Mientras aguardaban en la cola de una atracción inspirada en las leyendas del Mediterráneo, Manuel abrazó a Valentina por detrás, apretándose contra su espalda envolviéndola con sus brazos. Valentina, empapada antes siquiera de subir a la atracción, sentía contra sus nalgas la pelvis de su marido que con cada movimiento conseguía que mojase aún más sus bragas, la faltaba poco para jadear sin disimulo.

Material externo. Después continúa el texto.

Lemma fold_fixRow_settled rows :
  Forall settled rows ->
  forall db, fold_left (fixRow JSON_stringify) rows db = db.
Proof.
  induction 1 as [|row rows Hrow _ IH]; intros db; simpl; [reflexivity|].
  now rewrite fixRow_settled.
Qed.

(** *** What the store receives *)

Lemma transported_Num n :
  transported (Num n) = if isFinite n then Num n else Null.
Proof. reflexivity. Qed.

Lemma transported_itemToJS it :
  transported (itemToJS it)
  = Obj [("time", transported (Num (time it)));
         ("volume", transported (Num (volume it)))].
Proof. reflexivity. Qed.

Lemma transported_toJS fixed :
  transported (toJS fixed)
  = Arr (map (fun it => transported (itemToJS it)) fixed).
Proof.
  unfold toJS. cbn [transported]. f_equal. rewrite map_map.
  apply map_ext. intros it. reflexivity.
Qed.

(** JSON carries finite numbers as they are. *)
Lemma transported_finite fixed :
  forallb Behaviour.finiteSample fixed = true ->
  transported (toJS fixed) = toJS fixed /\
  transported (Num (newVolume fixed)) = Num (newVolume fixed).
Proof.
  intros Hfin. rewrite forallb_forall in Hfin. split.
  - rewrite transported_toJS. unfold toJS. f_equal.
    apply map_ext_in. intros it Hit.
    specialize (Hfin it Hit). unfold Behaviour.finiteSample in Hfin.
    apply andb_true_iff in Hfin as [Ht Hv].
    rewrite transported_itemToJS, !transported_Num, Ht, Hv.
    reflexivity.
  - rewrite transported_Num, newVolume_currentVolume.
    unfold Spec.currentVolume.
    destruct (rev fixed) as [|lastSample rest] eqn:Hrev; [reflexivity|].
    assert (Hin : In lastSample fixed)
      by (apply in_rev; rewrite Hrev; now left).
    specialize (Hfin lastSample Hin). unfold Behaviour.finiteSample in Hfin.
    apply andb_true_iff in Hfin as [_ Hv]. now rewrite Hv.
Qed.

(** A history that went through JSON is repaired to finite numbers: where
    a number was not finite the sample now holds [null], and the filter
    removes it. *)
Lemma repaired_transported fixed fixed' :
  fixVolumeHistory (transported (toJS fixed)) = Normal fixed' ->
  forallb Behaviour.finiteSample fixed' = true.
Proof.
  rewrite transported_toJS, fixVolumeHistory_characterized.
  destruct (existsb _ _); [discriminate|].
  intros Hfix. injection Hfix as <-.
  apply forallb_forall. intros it' Hit'.
  apply In_repaired in Hit' as [item [Hitem [Hkept ->]]].
  apply in_map_iff in Hitem as [it [<- _]].
  cbv beta in Hkept |- *.
  destruct (isFinite (time it)) eqn:Ht, (isFinite (volume it)) eqn:Hv;
    try discriminate Hkept.
  unfold Behaviour.finiteSample, Pure.rebuilt, Pure.timeValueOf,
    Pure.volumeValueOf.
  cbn [get lookup String.eqb Ascii.eqb Bool.eqb time volume].
  now rewrite Ht, Hv.
Qed.

Lemma rewritten_calm row fixed r :
  calm r -> calm (Behaviour.rewritten row fixed r).
Proof.
  intros Hr. unfold Behaviour.rewritten.
  destruct (String.eqb _ _); [|exact Hr].
  right. unfold originalHistory. cbn [TokenData.volumeHistory].
  rewrite transported_toJS.
  change (nullish_coalesce (Arr ?l) (Arr [])) with (Arr l).
  rewrite <- transported_toJS. apply repaired_transported.
Qed.

Lemma rewritten_settled row fixed r :
  calm row ->
  writesFor row = [Behaviour.writeBack row fixed] ->
  fixVolumeHistory (originalHistory row) = Normal fixed ->
  settled r -> settled (Behaviour.rewritten row fixed r).
Proof.
  intros Hcalm Hw Hfix Hr. unfold Behaviour.rewritten.
  destruct (String.eqb _ _); [|exact Hr].
  destruct Hcalm as [Hs | Hfin].
  - unfold settled, Behaviour.settled in Hs. fold writesFor in Hs.
    rewrite Hs in Hw. discriminate.
  - destruct (transported_finite fixed (Hfin fixed Hfix)) as [-> ->].
    now apply settled_repaired with (h := originalHistory row).
Qed.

Ya avanzada la tarde llegaron a un rincón apartado en la zona de Grecia, un escondite perfecto entre las columnas desgastadas de un templo olvidado. El aire vibraba, denso, y Valentina se entregó en cuanto Manuel la acorraló, atrapándola con su cuerpo imponente. La miró con esa chispa canalla, sus manos aferraron sus caderas y la alzó con fuerza, haciéndola temblar. «Aquí tienes mi monumento», gruñó, su voz áspera rozándole el oído mientras hundía su miembro dentro de ella. La mujer sintió el calor ya conocido de aquella verga arrolladora y se arqueó sin control. Sus piernas envolvieron ansiosas la cintura de Manuel, que respondió empujando con más brío, su torso duro aplastándola contra la piedra. Las uñas de Valentina se clavaron en sus hombros y espalda, marcándole la piel mientras gemía suplicante y rendida. El hombre mordía la boca de esposa en un beso salvaje mientras su polla, esa bestia descarada, la dominaba estremeciéndola desde sus nalgas hasta su cabello y ella se deshizo licuada ante las embestidas primitivas y brutales de su hombre.

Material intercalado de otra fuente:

(** [for (const season of showSpecifics)] with its [break]. *)
Fixpoint seasons_before (selectedSeason : Season) (showSpecifics : list Season)
    (st : Locals) : Locals :=
  match showSpecifics with
  | [] => st
  | season :: rest =>
      if seasonNumber selectedSeason <? seasonNumber season then st
      else seasons_before selectedSeason rest
             (push_all (season_records season) st)
  end.

Definition complete_show (showSpecifics : list Season) (st : Locals) : Locals :=
  if truthy (Submission.completeShow submission) then
    clear (foldl (λ st season, push_all (season_records season) st)
             st showSpecifics)
  else st.

Definition only_season (showSpecifics : list Season) (st : Locals)
  : outcome Locals :=
  if truthy (Submission.onlySeason submission) then
    match find (λ s, strict_eq (seasonNumber s)
                       (Submission.showSeasonNumber submission))
            showSpecifics with
    | None => Throws (InvariantError "No season selected")
    | Some selectedSeason =>
        let st := clear st in
        if truthy (Submission.showAllSeasonsBefore submission) then
          Returns (seasons_before selectedSeason showSpecifics st)
        else
          Returns (push_all
            (map (λ episode, Variables.with_showEpisodeNumber episode variables)
               (episodes selectedSeason)) st)
    end
  else Returns st.

Definition show (showSpecifics : list Season) (st : Locals) : outcome Locals :=
  if decide (Submission.metadataLot submission = Show) then
    only_season showSpecifics (complete_show showSpecifics st)
  else Returns st.

Definition podcast (podcastSpecifics : list PodcastEpisode) (st : Locals)
  : Locals :=
  if decide (Submission.metadataLot submission = Podcast) then
    if truthy (Submission.completePodcast submission) then
      clear (push_all
        (map (λ episode,
                Variables.with_podcastEpisodeNumber (episodeNumber episode)
                  variables)
           podcastSpecifics) st)
    else st
  else st.
(** X20: the exit codes.  [main] exits with 1 exactly when the polygon file
    cannot be loaded, with 2 exactly when the polygon has no ["rings"]
    member, with 0 exactly when [fetch_fire_data] returned [None]; it never
    exits with another code. *)
Theorem main_exit_codes bpoly_file wfs_file :
  (main L request visualize_data geometry point shape fromisoformat_utc Point
        contains bpoly_file wfs_file = Exit 1
   <-> bpoly_file = None)
  /\ (main L request visualize_data geometry point shape fromisoformat_utc Point
           contains bpoly_file wfs_file = Exit 2
      <-> exists polygon,
            bpoly_file = Some polygon
            /\ Py.contains polygon "rings" = Some false)
  /\ (main L request visualize_data geometry point shape fromisoformat_utc Point
           contains bpoly_file wfs_file = Exit 0
      <-> exists polygon,
            bpoly_file = Some polygon
            /\ Py.contains polygon "rings" = Some true
            /\ fetch_fire_data request polygon = Some None)
  /\ (forall code,
         main L request visualize_data geometry point shape fromisoformat_utc Point
              contains bpoly_file wfs_file = Exit code ->
         code = 0 \/ code = 1 \/ code = 2).
Proof.
  unfold main, or_crash.
  destruct bpoly_file as [polygon|].
  2:{ repeat split; try discriminate; try tauto.
      - intros (p & H & _). discriminate.
      - intros (p & H & _). discriminate.
      - intros code [= <-]. tauto. }
  destruct (Py.contains polygon "rings") as [[|]|] eqn:Hrings; simpl negb;
    cbv beta iota.
  - destruct (fetch_fire_data request polygon) as [[public_geojson|]|] eqn:Hfetch.
    + assert (Htail : forall code,
                 match parse_fire_data L public_geojson with
                 | Some public_records =>
                     match (if nonempty public_records
                            then visualize_data (analyze_data L public_records)
                            else Some tt) with
                     | Some _ =>
                         let wfs_geojson :=
                           match wfs_file with
                           | Some data => data
                           | None => PyNone
                           end in
                         match (features <- Py.getitem wfs_geojson "features" ;;
                                Py.len features) with
                         | Some _ =>
                             if Py.truthy wfs_geojson
                             then
                               match parse_wfs_data geometry shape fromisoformat_utc
                                       wfs_geojson with
                               | Some wfs_records =>
                                   if nonempty public_records && nonempty wfs_records
                                   then
                                     match compare_detection_times geometry point
                                             Point contains public_records
                                             wfs_records with
                                     | Some early_detected =>
                                         if nonempty early_detected
                                         then Finished (EarlyDetected early_detected)
                                         else Finished NoEarlierDetection
                                     | None => Crash
                                     end
                                   else Finished InsufficientData
                               | None => Crash
                               end
                             else Finished NoWfsData
                         | None => Crash
                         end
                     | None => Crash
                     end
                 | None => Crash
                 end <> Exit code).
      { intros code. cbv zeta. unfold bind.
        repeat match goal with
               | |- context [match ?x with _ => _ end] => destruct x
               end; discriminate. }
      repeat split; try (intros H; exfalso; revert H; apply Htail).
      * discriminate.
      * intros (p & [= <-] & H). congruence.
      * intros (p & [= <-] & _ & H). congruence.
      * intros code H. exfalso. revert H. apply Htail.
    + repeat split; try discriminate; try tauto.
      * intros (p & [= <-] & H). congruence.
      * intros _. now exists polygon.
      * intros code [= <-]. tauto.
    + repeat split; try discriminate.
      * intros (p & [= <-] & H). congruence.
      * intros (p & [= <-] & _ & H). congruence.
  - repeat split; try discriminate; try tauto.
    + intros _. now exists polygon.
    + intros (p & [= <-] & H & _). congruence.
    + intros code [= <-]. tauto.
  - repeat split; try discriminate.
    + intros (p & [= <-] & H). congruence.
    + intros (p & [= <-] & H & _). congruence.
Qed.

Al final del día, sentados en una terraza con vistas al parque, Valentina no tenía ni idea de qué iba aquello. ¿Un homenaje a la antigüedad? ¿Un batiburrillo de culturas clásicas con montañas rusas? Ni lo sabía ni le importaba. Manuel, con una cerveza en la mano, sonriendo seguro de sí mismo, le hablaba de volver otro día «para verlo bien», pero Valentina sólo podía pensar en cómo el verdadero espectáculo no estaba en las atracciones, sino entre las piernas del hombre que la había abducido sin necesidad de efectos especiales.